Apache load balancer with fail-over and Glassfish v2ur2+

Introduction

In general when people think about running a load balancer in front of a Java based application server it usually is Tomcat. This article describes how you can use Glassfish instead. It will also enable you to have automatic fail-over.

Requirements

Setup

Add the following to make Apache load balance to your Glassfish cluster:


    RewriteEngine On
    ProxyRequests Off

    <Proxy *>
        Order deny,allow
        Allow from all
    </Proxy>

    <Location /balancer-manager>
        SetHandler balancer-manager
    </Location>

    <Proxy balancer://mycluster>
       BalancerMember http://10.1.1.2:38080 route=w1
       BalancerMember http://10.1.1.3:38080 route=w2
       BalancerMember http://10.1.1.4:38080 route=w3
    </Proxy>

    <Location /clusterjsp>
        Order allow,deny
        Allow from all
    </Location>
        
    ProxyPass /clusterjsp balancer://mycluster/clusterjsp lbmethod=byrequests
        

And for Glassfish you need to set up a cluster. See the cluster article for more information on how to setup a cluster. Once you have done that please return to this article for the remaining steps.

You now have both Apache and the cluster configured so it is time to check if the load-balancer is online.

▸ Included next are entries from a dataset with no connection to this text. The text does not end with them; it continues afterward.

Lemma all_space_city_errors_witness :
  lit "   " ≠ []
  ∧ Forall (λ c, c = SPACE) (lit "   ")
  ∧ normalize lower_nonascii_sample (lit "   ") = []
  ∧ returns_error
      (get_weather lower_nonascii_sample (lit "   ")
         (initial_world ascii_codec [] sample_tzdb sample_clock)).1
      (lit "Sorry, I don't have weather information for '   '.")
  ∧ returns_error
      (get_current_time lower_nonascii_sample (lit "   ")
         (initial_world ascii_codec [] sample_tzdb sample_clock)).1
      (lit "Sorry, I don't have timezone information for '   '.").
Proof.
  assert (Hne : lit "   " ≠ []) by discriminate.
  assert (Hs : Forall (λ c, c = SPACE) (lit "   "))
    by (repeat constructor).
  split; [exact Hne |]. split; [exact Hs |].
  destruct (all_space_city_errors lower_nonascii_sample
              (initial_world ascii_codec [] sample_tzdb sample_clock)
              (lit "   ") eq_refl Hne Hs) as (Hn & _ & Hw & _ & Ht & _).
  split; [exact Hn |]. split; [exact Hw | exact Ht].
Defined.

Lemma get_current_time_raises_only_in_print_witness :
  (∃ d, (get_current_time lower_nonascii_sample (lit "Paris") sparse_world).1
        = Ok d
        ∧ (is_success_result d ∨ is_error_result d))
  ∧ ∃ start end_,
      (get_current_time lower_nonascii_sample lone_surrogate sparse_world).1
      = Raise (UnicodeEncodeError (lit "utf-8")
                 (tool_log_line (lit "get_current_time") lone_surrogate)
                 start end_ (lit "surrogates not allowed")).
Proof.
  split.
  - apply (proj1 (get_current_time_raises_only_in_print
                    lower_nonascii_sample sparse_world (lit "Paris"))).
    reflexivity.
  - apply (proj2 (get_current_time_raises_only_in_print
                    lower_nonascii_sample sparse_world lone_surrogate)).
    reflexivity.
Defined.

Browse to http://localhost/balancer-manager (where localhost is your Apache server) and verify if the load-balancer sees the 3 workers and if the routes are set. Now the last remaining step is to deploy a clusterable application.

The Glassfish distribution contains an example application that you can deploy on a cluster. See $GLASSFISH_ROOT/samples/quickstart/clusterjsp.

Go to the administration console of the administration server and select your cluster. Click on the Applications tab and click on Deploy, select the clusterjsp.ear file that you found in the Glassfish samples and make sure Availability is checked (this is for the fail-over). Then click OK. Then browse to http://localhost/clusterjsp and see your work in action!

You now are using Apache load-balancing, mod_proxy with a Glassfish cluster together.